Exercise:
Check every line of the entries for "intros", and copy the lines that hold it.

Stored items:
Lemma with_files_step fl k n fo c :
  fl !! k = Some fo -> (k < length (p_ofile c))%nat ->
  with_files fl (S k) n (c <| p_ofile ::= <[k := fo]> |>) = with_files fl k (S n) c.
Proof. intros Hk Hlt. unfold with_files. rewrite ofile_upd. apply ofile_ext. by apply splice_step. Qed.

Lemma dup_loop p pp np cp k n e s :
  p <> np -> procs s !! p = Some pp -> procs s !! np = Some cp -> settled (hw s) -> free LFtable (hw s) ->
  files_open (p_ofile pp) (ftable s) -> (k + n <= length (p_ofile pp))%nat ->
  (forall i, (k <= i < k + n)%nat -> p_ofile cp !! i = Some None) ->
  for_ (seq k n) (dup_body p np) e s =
    Ret tt e (s <| ftable ::= dup_files (take n (drop k (p_ofile pp))) |> <| procs ::= <[np := with_files (p_ofile pp) k n cp]> |>).
Proof.
  revert k s cp. induction n as [|n IH]; intros k s cp Hne Hp Hc Hs Hl Ho Hlen Hnone; cbn [seq for_].
  { apply ret_state. state_eq. rewrite list_insert_id; [done|]. rewrite Hc. f_equal. unfold with_files. symmetry. rewrite (ofile_ext _ id); [by destruct cp|]. rewrite take_0, Nat.add_0_r. apply take_drop. }
  destruct (lookup_lt_is_Some_2 (p_ofile pp) k) as [fo Hfo]; [lia|].
  pose proof (Hnone k ltac:(lia)) as Hck. pose proof (lookup_lt_Some _ _ _ Hck) as Hlt.
  assert (Hstep : forall c', c' = cp <| p_ofile ::= <[k := fo]> |> -> with_files (p_ofile pp) (S k) n c' = with_files (p_ofile pp) k (S n) cp)
    by (intros c' ->; by apply with_files_step).
  assert (Hdrop : take (S n) (drop k (p_ofile pp)) = fo :: take n (drop (S k) (p_ofile pp))) by by rewrite (drop_S _ fo).
  destruct fo as [f|].
  - destruct (Ho f (list_elem_of_lookup_2 _ _ _ Hfo)) as (ff & Hff & Hr).
    set (s1 := s <| ftable ::= alter (fun f => f <| f_ref ::= fun r => r + 1 |>) f |>
                 <| procs ::= alter (fun c => c <| p_ofile ::= <[k := Some f]> |>) np |>).
    assert (Hb : dup_body p np k e s = Ret tt e s1).
    { unfold dup_body. rewrite (bind_run _ _ _ _ _ _ _ (proc_at_run p e s pp Hp)), Hfo, step_deref.
      by rewrite (bind_run _ _ _ _ _ _ _ (filedup_run f ff e s Hs Hl Hff Hr)). }
    rewrite (bind_run _ _ _ _ _ _ _ Hb), (IH (S k) s1 (cp <| p_ofile ::= <[k := Some f]> |>)); unfold s1; st; try done.
    + apply ret_state. rewrite Hdrop. state_eq. rewrite (Hstep _ eq_refl), (alter_insert _ _ _ _ Hc). by rewrite list_insert_insert_eq.
    + by rewrite list_lookup_alter, decide_False.
    + by rewrite list_lookup_alter, decide_True, Hc.
    + by apply files_open_alter.
    + lia.
    + intros i Hi. rewrite list_lookup_insert_ne by lia. apply Hnone. lia.
  - assert (Hb : dup_body p np k e s = Ret tt e s).
    { unfold dup_body. by rewrite (bind_run _ _ _ _ _ _ _ (proc_at_run p e s pp Hp)), Hfo, step_deref. }
    rewrite (bind_run _ _ _ _ _ _ _ Hb), (IH (S k) s cp); try done; [|lia|intros i Hi; apply Hnone; lia].
    apply ret_state. rewrite Hdrop. state_eq. rewrite (Hstep cp); [done|]. rewrite (ofile_ext _ id); [by destruct cp|]. by apply list_insert_id.
Qed.

Section Fork.
Context `{Platform} `{!PlatformOk} `{Disk}.

(** ** The child *)

Definition child (p : nat) (pp : proc) (now pid tf pt : Z) (old : proc) : proc :=
  init_proc now (slot pid tf old <| p_pagetable := pt |>)
    <| p_sz := p_sz pp |> <| p_ofile := p_ofile pp |> <| p_cwd := p_cwd pp |>
    <| p_name ::= fun nm => safestrcpy nm (p_name pp) 16 |>
    <| p_parent := Some p |> <| p_mask := p_mask pp |> <| p_queue := p_queue pp |> <| p_state := RUNNABLE |>.

(** The kernel after fork(), apart from memory. *)
Definition forked (p i : nat) (pp old : proc) (cwd : nat) (ptf : trapframe) (tf pt : Z) (s : kernel) : kernel :=
  s <| nextpid := s32 (nextpid s + 1) |> <| tfs ::= <[tf := ptf <| tf_a0 := 0 |>]> |>
    <| ftable ::= dup_files (p_ofile pp) |> <| itable ::= alter (fun n => n <| i_ref ::= fun r => r + 1 |>) cwd |>
    <| procs ::= <[i := child p pp (ticks s) (nextpid s) tf pt old]> |>.

Lemma idup_run ip e s :
  settled (hw s) -> free LItable (hw s) -> idup ip e s = Ret ip e (s <| itable ::= alter (fun n => n <| i_ref ::= fun r => r + 1 |>) ip |>).
Proof. intros Hs Hf. unfold idup, inode_upd. mrun acquire_run. rewrite step_modify. mrun release_run. msteps. same_hw. Qed.

(** fork() once the memory is copied. *)
Definition fork_tail (p np : nat) (pp npp : proc) : M Z :=
  proc_upd np (fun c => c <| p_sz := p_sz pp |>) ;;
  tf <- tf_at (p_trapframe pp);
  tf_upd (p_trapframe npp) (fun _ => tf) ;;
  tf_upd (p_trapframe npp) (fun tf => tf <| tf_a0 := 0 |>) ;;
  for_ (seq 0 NOFILE) (dup_body p np) ;;
  cwd <- deref "p->cwd" (p_cwd pp);
  cwd <- idup cwd;
  proc_upd np (fun c => c <| p_cwd := Some cwd |>) ;;
  proc_upd np (fun c => c <| p_name ::= fun nm => safestrcpy nm (p_name pp) 16 |>) ;;
  let pid := p_pid npp in
  release (LProc np) ;;
  acquire LWait ;;
  proc_upd np (fun c => c <| p_parent := Some p |> <| p_mask := p_mask pp |>
                          <| p_queue := p_queue pp |>) ;;
  release LWait ;;
  acquire (LProc np) ;;
  proc_upd np (fun c => c <| p_state := RUNNABLE |>) ;;
  release (LProc np) ;;
  ret pid.

Lemma fork_unfold :
  fork = (p <- curproc;
          o <- allocproc;
          match o with
          | None => ret (-1)
          | Some np =>
              pp <- proc_at p;
              npp <- proc_at np;
              r <- uvmcopy (p_pagetable pp) (p_pagetable npp) (p_sz pp);
              if r <? 0 then freeproc np ;; release (LProc np) ;; ret (-1) else fork_tail p np pp npp
          end).
Proof. reflexivity. Qed.

(** What the tail does to the slot of the child. *)
Definition inherits (p : nat) (pp : proc) (c : proc) : proc :=
  with_files (p_ofile pp) 0 NOFILE (c <| p_sz := p_sz pp |>)
    <| p_cwd := p_cwd pp |> <| p_name ::= fun nm => safestrcpy nm (p_name pp) 16 |>
    <| p_parent := Some p |> <| p_mask := p_mask pp |> <| p_queue := p_queue pp |> <| p_state := RUNNABLE |>.

Lemma fork_tail_run p np pp npp cwd ptf jtf h e s :
  p <> np -> hw s = lock_h (LProc np) h -> settled h -> free (LProc np) h -> free LFtable h -> free LItable h -> free LWait h ->
  procs s !! p = Some pp -> procs s !! np = Some npp -> p_cwd pp = Some cwd ->
  tfs s !! p_trapframe pp = Some ptf -> tfs s !! p_trapframe npp = Some jtf ->
  length (p_ofile pp) = NOFILE -> files_open (p_ofile pp) (ftable s) -> p_ofile npp = replicate NOFILE None ->
  fork_tail p np pp npp e s = Ret (p_pid npp) e
    (s <| hw := h |> <| tfs ::= <[p_trapframe npp := ptf <| tf_a0 := 0 |>]> |> <| ftable ::= dup_files (p_ofile pp) |>
       <| itable ::= alter (fun n => n <| i_ref ::= fun r => r + 1 |>) cwd |> <| procs ::= <[np := inherits p pp npp]> |>).
Proof.
  intros Hne Hh Hs Hfp Hff Hfi Hfw Hp Hc Hcwd Htf Hjtf Hlen Ho Hof. unfold fork_tail, proc_upd. rewrite step_modify.
  set (npp1 := npp <| p_sz := p_sz pp |>). set (s1 := s <| procs ::= alter _ np |>).
  assert (Hp1 : procs s1 !! p = Some pp) by (unfold s1; st; by rewrite list_lookup_alter, decide_False).
  assert (Hc1 : procs s1 !! np = Some npp1) by (unfold s1; st; by rewrite list_lookup_alter, decide_True, Hc).
  rewrite (bind_run _ _ _ _ _ _ _ (tf_at_run _ _ e s1 Htf)), (bind_run _ _ _ _ _ _ _ (tf_upd_run _ _ _ e s1 Hjtf)).
  erewrite bind_run by (apply tf_upd_run; st; apply lookup_insert_eq). cbv beta.
  set (s2 := s1 <| tfs ::= _ |> <| tfs ::= _ |>).
  assert (Hloop : for_ (seq 0 NOFILE) (dup_body p np) e s2 =
    Ret tt e (s2 <| ftable ::= dup_files (p_ofile pp) |> <| procs ::= <[np := with_files (p_ofile pp) 0 NOFILE npp1]> |>)).
  { rewrite (dup_loop p pp np npp1 0 NOFILE e s2); [by rewrite drop_0, firstn_all2 by lia|done|exact Hp1|exact Hc1|..].
    - change (hw s2) with (hw s). rewrite Hh. eauto with kernel.
    - change (hw s2) with (hw s). rewrite Hh. by apply free_lock_ne.
    - exact Ho.
    - lia.
    - intros i Hi. cbn [npp1]. change (p_ofile npp1) with (p_ofile npp). rewrite Hof, lookup_replicate_2; [done|lia]. }
  rewrite (bind_run _ _ _ _ _ _ _ Hloop), Hcwd, step_deref. unfold s2, s1.
  erewrite bind_run by (apply idup_run; st; rewrite Hh; [eauto with kernel|by apply free_lock_ne]). rewrite !step_modify. cbv zeta.
  assert (U : unlock_h (LProc np) (lock_h (LProc np) h) = h) by by apply unlock_lock.
  assert (UW : unlock_h LWait (lock_h LWait h) = h) by by apply unlock_lock.
  erewrite bind_run by (apply release_run; st; rewrite Hh; eauto with kernel).
  erewrite bind_run by (apply acquire_run; st; rewrite Hh, U; done). rewrite step_modify.
  erewrite bind_run by (apply release_run; st; rewrite Hh, U; eauto with kernel).
  erewrite bind_run by (apply acquire_run; st; rewrite Hh, U, UW; done). rewrite step_modify.
  erewrite bind_run by (apply release_run; st; rewrite Hh, U, UW; eauto with kernel).
  apply ret_state. state_eq.
  - by rewrite Hh, U, UW, U.
  - rewrite !list_alter_alter_eq, (alter_insert _ _ _ npp Hc), list_insert_insert_eq.
    erewrite alter_insert by (apply list_lookup_insert_eq; by eapply lookup_lt_Some). rewrite list_insert_insert_eq.
    unfold inherits. by rewrite Hcwd.
  - by rewrite insert_insert_eq.
Qed.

Exercise result:
Proof. intros Hk Hlt. unfold with_files. rewrite ofile_upd. apply ofile_ext. by apply splice_step. Qed.
  revert k s cp. induction n as [|n IH]; intros k s cp Hne Hp Hc Hs Hl Ho Hlen Hnone; cbn [seq for_].
    by (intros c' ->; by apply with_files_step).
    + intros i Hi. rewrite list_lookup_insert_ne by lia. apply Hnone. lia.
    rewrite (bind_run _ _ _ _ _ _ _ Hb), (IH (S k) s cp); try done; [|lia|intros i Hi; apply Hnone; lia].
Proof. intros Hs Hf. unfold idup, inode_upd. mrun acquire_run. rewrite step_modify. mrun release_run. msteps. same_hw. Qed.
  intros Hne Hh Hs Hfp Hff Hfi Hfw Hp Hc Hcwd Htf Hjtf Hlen Ho Hof. unfold fork_tail, proc_upd. rewrite step_modify.
    - intros i Hi. cbn [npp1]. change (p_ofile npp1) with (p_ofile npp). rewrite Hof, lookup_replicate_2; [done|lia]. }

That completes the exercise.